__Task statement__
Report all lines of the records that contain "done".
-- -- --
#[export] Instance onward_preorder : PreOrder onward.
Proof.
  split; [intros m; split; [|done]; intros id r Hr; by exists r|].
  intros m1 m2 m3 [H1 N1] [H2 N2]. split; [|naive_solver]. intros id r (r' & Hr' & Ht')%H1.
  destruct (H2 id r' Hr') as (r'' & Hr'' & Ht''). exists r''. split; [done|by trans r'].
Qed.

(** The stored version of a reminder is at or past [r]. *)
Definition past (id : string) (r : Reminder) (m : Reminders) : Prop := ∃ r', m !! id = Some r' ∧ trail_by id r r'.

Lemma past_onward id r m m' : onward m m' → past id r m → past id r m'.
Proof.
  intros [Hm _] (r' & Hr' & Ht). destruct (Hm id r' Hr') as (r'' & ? & ?). exists r''. split; [done|by trans r'].
Qed.

Lemma same_reminder_eq a b : same_reminder a b ↔ a = b.
Proof.
  unfold same_reminder. destruct (reminder_round a) as (j & Hj & Hba), (reminder_round b) as (k & Hk & Hbb). rewrite Hj Hk.
  split; [|intros ->; by rewrite Hj in Hk; injection Hk as ->; apply bool_decide_spec].
  intros ->%bool_decide_unpack. congruence.
Qed.

Abbreviation rwp := (wp keyed onward).

(** A write lands on the very version that was read, or changes nothing and
    that version is gone for good or for now. *)
Lemma wp_update a read r Q m :
  acts a read r → P (rem_id read) a → rem_id read = rem_id r →
  (∀ m', onward m m' → m' !! rem_id r = Some r → Q (Ok true) m') →
  (∀ m' cur, onward m m' → m' !! rem_id read = Some cur → cur ≠ read → Q (Ok false) m') →
  (∀ m', onward m m' → m' !! rem_id read = None → Q (Err (RemErr (RemNotFound (rem_id read)))) m') →
  rwp (in_table (rs_update_if_unchanged read r)) Q m.
Proof.
  intros Ha HP Hid Hyes Hno Hgone. apply wp_step. intros m1 Hi Hg. unfold map_err_st, rs_update_if_unchanged.
  destruct (m1 !! rem_id read) as [cur|] eqn:Hc; simpl.
  2: { split_and!; [done|by apply reflexivity|by apply Hgone]. }
  destruct (same_reminder cur read) eqn:Hs; simpl.
  2: { split_and!; [done|by apply reflexivity|]. apply (Hno m1 cur); [done..|]. intros ->.
       assert (same_reminder read read) as H by by apply same_reminder_eq. by rewrite Hs in H. }
  apply Is_true_true_2, same_reminder_eq in Hs as ->.
  assert (onward m1 (<[rem_id r:=r]> m1)) as Hon.
  { split.
    - intros id x Hx. destruct (decide (rem_id r = id)) as [<-|Hne]; [|exists x; by rewrite lookup_insert_ne].
      rewrite Hid in Hc. assert (x = read) as -> by congruence. exists r. rewrite lookup_insert_eq. split; [done|].
      exists [a]. rewrite Hid in HP. split; [by apply trail_one|by constructor].
    - intros id Hn. rewrite lookup_insert_ne //. intros <-. congruence. }
  split_and!; [|done|].
  - intros id x. destruct (decide (rem_id r = id)) as [<-|Hne]; [rewrite lookup_insert_eq; by intros [= <-]|].
    rewrite lookup_insert_ne //. apply Hi.
  - apply Hyes; [by trans m1|by rewrite lookup_insert_eq].
Qed.

Lemma wp_get id Q m :
  (∀ m' r, onward m m' → keyed m' → m' !! id = Some r → Q (Ok r) m') →
  (∀ m', onward m m' → m' !! id = None → Q (Err (RemErr (RemNotFound id))) m') →
  rwp (get_reminder id) Q m.
Proof.
  intros Hsome Hnone. unfold get_reminder. apply wp_bind, wp_step. intros m1 Hi Hg. unfold rs_get, map_err_st, reading. simpl.
  split_and!; [done|by apply reflexivity|].
  destruct (m1 !! id) as [r|] eqn:Hr; simpl; [by apply Hsome|by apply Hnone].
Qed.

(** A trail of at least [n] acts. *)
Definition busy (n : nat) (id : string) (r : Reminder) (m : Reminders) : Prop :=
  ∃ r' l, m !! id = Some r' ∧ trail l r r' ∧ Forall (P id) l ∧ n ≤ length l.

(** What a lifecycle call with the change [change] comes to, on a reminder that
    was [r0]. *)
Definition outcome (id : string) (r0 : Reminder) (change : nat → (Reminder → result RemFault Reminder)) (res : result RemFault Reminder) (m : Reminders) : Prop :=
  match res with
  | Ok r => ∃ i read, trail_by id r0 read ∧ change i read = Ok r ∧ past id r m
  | Err e => (e = write_conflict id ∧ busy MAX_UPDATE_ATTEMPTS id r0 m) ∨
      ∃ i read, trail_by id r0 read ∧ change i read = Err e ∧ past id read m
  end.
-- -- --
__Exercise response__
  split; [intros m; split; [|done]; intros id r Hr; by exists r|].
  destruct (H2 id r' Hr') as (r'' & Hr'' & Ht''). exists r''. split; [done|by trans r'].
  intros [Hm _] (r' & Hr' & Ht). destruct (Hm id r' Hr') as (r'' & ? & ?). exists r''. split; [done|by trans r'].
  2: { split_and!; [done|by apply reflexivity|by apply Hgone]. }
  2: { split_and!; [done|by apply reflexivity|]. apply (Hno m1 cur); [done..|]. intros ->.
      rewrite Hid in Hc. assert (x = read) as -> by congruence. exists r. rewrite lookup_insert_eq. split; [done|].
  split_and!; [|done|].
  split_and!; [done|by apply reflexivity|].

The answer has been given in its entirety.